Retour vers le bon gros chassé
Profitant de la maestria d’Arkane Lyon en matière de direction artistique et de level design, Deathloop est un jeu comme nul autre… et difficile à expliquer. Mais au bout d’une poignée d’heures, on se laisse entraîner volontiers dans ce tourbillon de folie qui règne sur ce gros rocher de Blackreef, où les conséquences de la mort n’ont plus cours, profitant d’un gameplay aux petits oignons et d’une panoplie d’outils très satisfaisants à utiliser (sur les autres). Son application du concept de boucle temporelle reste assez simpliste, mais l’expérience du joueur accumulée au fil des Premiers jours successifs est réellement mise à contribution afin que ce dernier se lâche pour un fun allant toujours croissant. Avec un système d’invasion en PVP efficace, la redondance ne s’installe jamais vraiment, et la variété des approches s’offre d’elle-même sans qu’on y réfléchisse vraiment.
Ce qu’on a aimé :
- Level design digne d’Arkane Lyon
- Direction artistique aussi
- Système de combat fun et viscéral
- Expérimentations souvent récompensées
- Tonnes d’approches différentes, y compris les plus bourrines
- Mode invasion réussi dans les deux sens
- Bande-son parfaitement dans le ton
- Très bonne VF
Ce qu’on n’a pas aimé :
- Faut un peu de temps pour comprendre la structure du jeu
- Enquête qui se resserre trop rapidement et qui tient le joueur par la main
- Sensation que la boucle temporelle est sous-exploitée
- Pas vraiment de challenge en dehors des interventions de Julianna
- IA un peu trop crédule
Ce jeu est fait pour vous si :
Vous en avez marre de terminer vos immersives sims dans la position du crabe.

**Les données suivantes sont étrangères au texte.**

(** * NordHHub: data-to-model compilation pipeline

    A shallow embedding of the parameter builder ([scr/core/param_table.py]),
    the domain extractors and input orchestrator
    ([scr/core/data_loading.py]), the first-period / storage / demand
    constraint families of the model compiler ([scr/core/model.py]) and
    the storage checks of the validator ([scr/core/validate.py]),
    followed by the properties stated about them.

    Modelling conventions.
    - A Python [dict] is a [gmap]; [d.get(k, v)] is [dget v d k];
      [d.setdefault(k, v)] is [setdefault k v d]; [d[k] = v] is [<[k:=v]> d].
    - A pandas cell holding text is an [option string]: [None] is the
      missing cell (NaN); [py_str] is Python's [str(cell)].
    - A pandas cell holding a number is an [option Q]: a finite float,
      or [None] for a cell that [pd.to_numeric(..., errors="coerce")]
      turns into NaN.  The year and hour cells of timeseries.csv and the
      year cells of regasification.csv are such numbers, cast by
      [astype_int].  The year cells of consumption.csv and
      production.csv are integers within the range of [int64]
      ([option Z]): on any other number their cast to [Int64] raises.
    - A finite float is a rational number, so a comparison of two stored
      values or a copy of one is exact, and the literal [1e-5] that the
      propagation tests compare with is the double that Python reads
      ([tol] below).  The arithmetic of the formulas is modelled without
      rounding.
    - Text is ASCII: [upper], [lower] and [strip] act on ASCII letters and
      ASCII white space.
    - [sorted(set(xs))] is [sorted_set xs]. *)

From Stdlib Require Import ZArith QArith Qabs String Ascii List.
From stdpp Require Import base gmap strings list sorting.

Open Scope Q_scope.

(** ** Python preliminaries *)

Definition Qgtb (a b : Q) : bool := negb (Qle_bool a b).

(** [max(a, b)] and [min(a, b)] as Python evaluates them: the first
    argument is kept unless the second is strictly better. *)
Definition py_max (a b : Q) : Q := if Qgtb b a then b else a.
Definition py_min (a b : Q) : Q := if Qgtb a b then b else a.

Definition is_space (c : ascii) : bool :=
  let n := N_of_ascii c in
  ((9 <=? n)%N && (n <=? 13)%N) || ((28 <=? n)%N && (n <=? 32)%N).

Definition upper_ascii (c : ascii) : ascii :=
  let n := N_of_ascii c in
  if ((97 <=? n)%N && (n <=? 122)%N) then ascii_of_N (n - 32) else c.

Definition lower_ascii (c : ascii) : ascii :=
  let n := N_of_ascii c in
  if ((65 <=? n)%N && (n <=? 90)%N) then ascii_of_N (n + 32) else c.

Fixpoint map_string (g : ascii → ascii) (s : string) : string :=
  match s with
  | EmptyString => EmptyString
  | String c s' => String (g c) (map_string g s')
  end.

Definition upper (s : string) : string := map_string upper_ascii s.
Definition lower (s : string) : string := map_string lower_ascii s.

Fixpoint lstrip (s : string) : string :=
  match s with
  | EmptyString => EmptyString
  | String c s' => if is_space c then lstrip s' else s
  end.

Fixpoint rstrip (s : string) : string :=
  match s with
  | EmptyString => EmptyString
  | String c s' =>
      match rstrip s' with
      | EmptyString => if is_space c then EmptyString else String c EmptyString
      | r => String c r
      end
  end.

Definition strip (s : string) : string := lstrip (rstrip s).

(** [str(cell)]: a missing cell prints as [nan]. *)
Definition py_str (c : option string) : string := default "nan" c.

(** [pd.to_numeric(..., errors="coerce")] followed by [fillna(d)], or the
    [0.0 if pd.isna(v) else float(v)] idiom. *)
Definition num_or (d : Q) (c : option Q) : Q := default d c.

Definition sorted_set (l : list string) : list string :=
  merge_sort String.le (remove_dups l).

Definition sorted_setZ (l : list Z) : list Z :=
  merge_sort Z.le (remove_dups l).

Section dict.
Context {K : Type} `{Countable K} {V : Type}.

Definition dget (d : V) (m : gmap K V) (k : K) : V := default d (m !! k).

Definition setdefault (k : K) (v : V) (m : gmap K V) : gmap K V :=
  match m !! k with
  | Some _ => m
  | None => <[k := v]> m
  end.
End dict.

(** Python [for x in xs: body]. *)
Definition for_each {A S : Type} (xs : list A) (body : A → S → S) (s : S) : S :=
  foldl (λ s x, body x s) s xs.

Definition py_sum (l : list Q) : Q := foldl Qplus 0 l.

(** Exceptions and results of fallible functions. *)
Inductive exn : Type :=
  | ValueError (msg : string).

Inductive res (A : Type) : Type :=
  | Ok (a : A)
  | Raise (e : exn).
Arguments Ok {A} a.
Arguments Raise {A} e.

Definition is_ok {A : Type} (r : res A) : bool :=
  match r with Ok _ => true | Raise _ => false end.

(** The value of a result, or [d] when it is an exception. *)
Definition unwrap {A : Type} (d : A) (r : res A) : A :=
  match r with Ok a => a | Raise _ => d end.

(** ** scr/core/utils.py and scr/core/param_table.py *)

(** One row of [other.csv] as read by pandas. *)
Record ORow : Type := mkORow {
  o_param : option string;
  o_indx1 : option string;
  o_indx2 : option string;
  o_value : option Q
}.

(** A row after [_prepare_dat_o]. *)
Record PRow : Type := mkPRow {
  p_param : string;
  p_indx1 : string;
  p_indx2 : string;
  p_value : Q
}.
(** * NEON data API client: response cache, request executor, query planner
    and location resolver

    A shallow embedding of [mcp/src/api/cache.ts] and [mcp/src/api/client.ts].
    JavaScript values are a small inductive type, objects are association
    lists in property order, the cache store is a finite map, and the
    asynchronous client code is written in a state-and-exception monad that
    also records the outbound calls and the timer waits it performs. Each
    call of the client runs alone: the ten-minute [cleanup] timer, which
    only drops entries that [get] would already treat as absent, is not
    interleaved with it. *)

From stdpp Require Import gmap strings list sorting pretty.
From Stdlib Require Import ZArith Lia.
From Stdlib Require Ascii String.

Local Open Scope string_scope.

#[local] Set Warnings "-register-all".

(** ** JavaScript values *)

(** Numbers are the integers: every number the client handles (HTTP status,
    millisecond clock, TTL, limit, offset) is an integer far below 2^53. *)
Inductive JsVal : Type :=
| JUndefined
| JNull
| JBool (b : bool)
| JNum (n : Z)
| JStr (s : string)
| JArr (elems : list JsVal)
| JObj (props : list (string * JsVal)).

(** An object is its list of own enumerable properties in property order;
    keys are pairwise distinct (see [wf_object]). *)
Abbreviation JsObject := (list (string * JsVal)).

Definition wf_object (o : JsObject) : Prop := NoDup (o.*1).

(** [ToBoolean]: what [if (v)], [!v] and [v || d] test. *)
Definition truthy (v : JsVal) : bool :=
  match v with
  | JUndefined | JNull => false
  | JBool b => b
  | JNum n => negb (n =? 0)%Z
  | JStr s => negb (String.eqb s "")
  | JArr _ | JObj _ => true
  end.

(** [String(v)] and the template literal [`${v}`]: an array joins its
    elements with a comma, where [null] and [undefined] elements print as
    the empty string. *)
Fixpoint js_toString (v : JsVal) : string :=
  match v with
  | JUndefined => "undefined"
  | JNull => "null"
  | JBool true => "true"
  | JBool false => "false"
  | JNum n => pretty n
  | JStr s => s
  | JArr elems =>
      String.concat ","
        (List.map (fun x => match x with
                            | JUndefined | JNull => ""
                            | _ => js_toString x
                            end) elems)
  | JObj _ => "[object Object]"
  end.

(** [o[k]]: the value of property [k], [undefined] when there is none. *)
Fixpoint get_prop (o : JsObject) (k : string) : JsVal :=
  match o with
  | [] => JUndefined
  | (k', v) :: o' => if decide (k' = k) then v else get_prop o' k
  end.

(** [o[k] = v]: an existing property keeps its place, a new one goes last. *)
Fixpoint set_prop (o : JsObject) (k : string) (v : JsVal) : JsObject :=
  match o with
  | [] => [(k, v)]
  | (k', v') :: o' =>
      if decide (k' = k) then (k, v) :: o' else (k', v') :: set_prop o' k v
  end.

(** [delete o[k]]. *)
Definition delete_prop (o : JsObject) (k : string) : JsObject :=
  List.filter (fun p => negb (String.eqb (fst p) k)) o.

(** [Object.keys] and [Object.entries] follow property order, which is
    insertion order for the keys used here (none is an array index). *)
Definition Object_keys (o : JsObject) : list string := o.*1.

Definition Object_entries (o : JsObject) : list (string * JsVal) := o.

(** [s.includes(t)]. *)
Fixpoint includes (s t : string) : bool :=
  String.prefix t s ||
  match s with
  | EmptyString => false
  | String _ s' => includes s' t
  end.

Ce jeu n’est pas fait pour vous si :
Vous aviez acheté un tableau en liège et une pelote de ficelle rouge pour l’occasion (c’est stylé, mais superflus).
WarLegend.net a bénéficié d’une copie presse PlayStation 5 fournie par l’éditeur de ce jeu.
Deathloop sera disponible le 14 septembre sur PC et PlayStation 5, et à une date ultérieure sur Xbox Series S|X.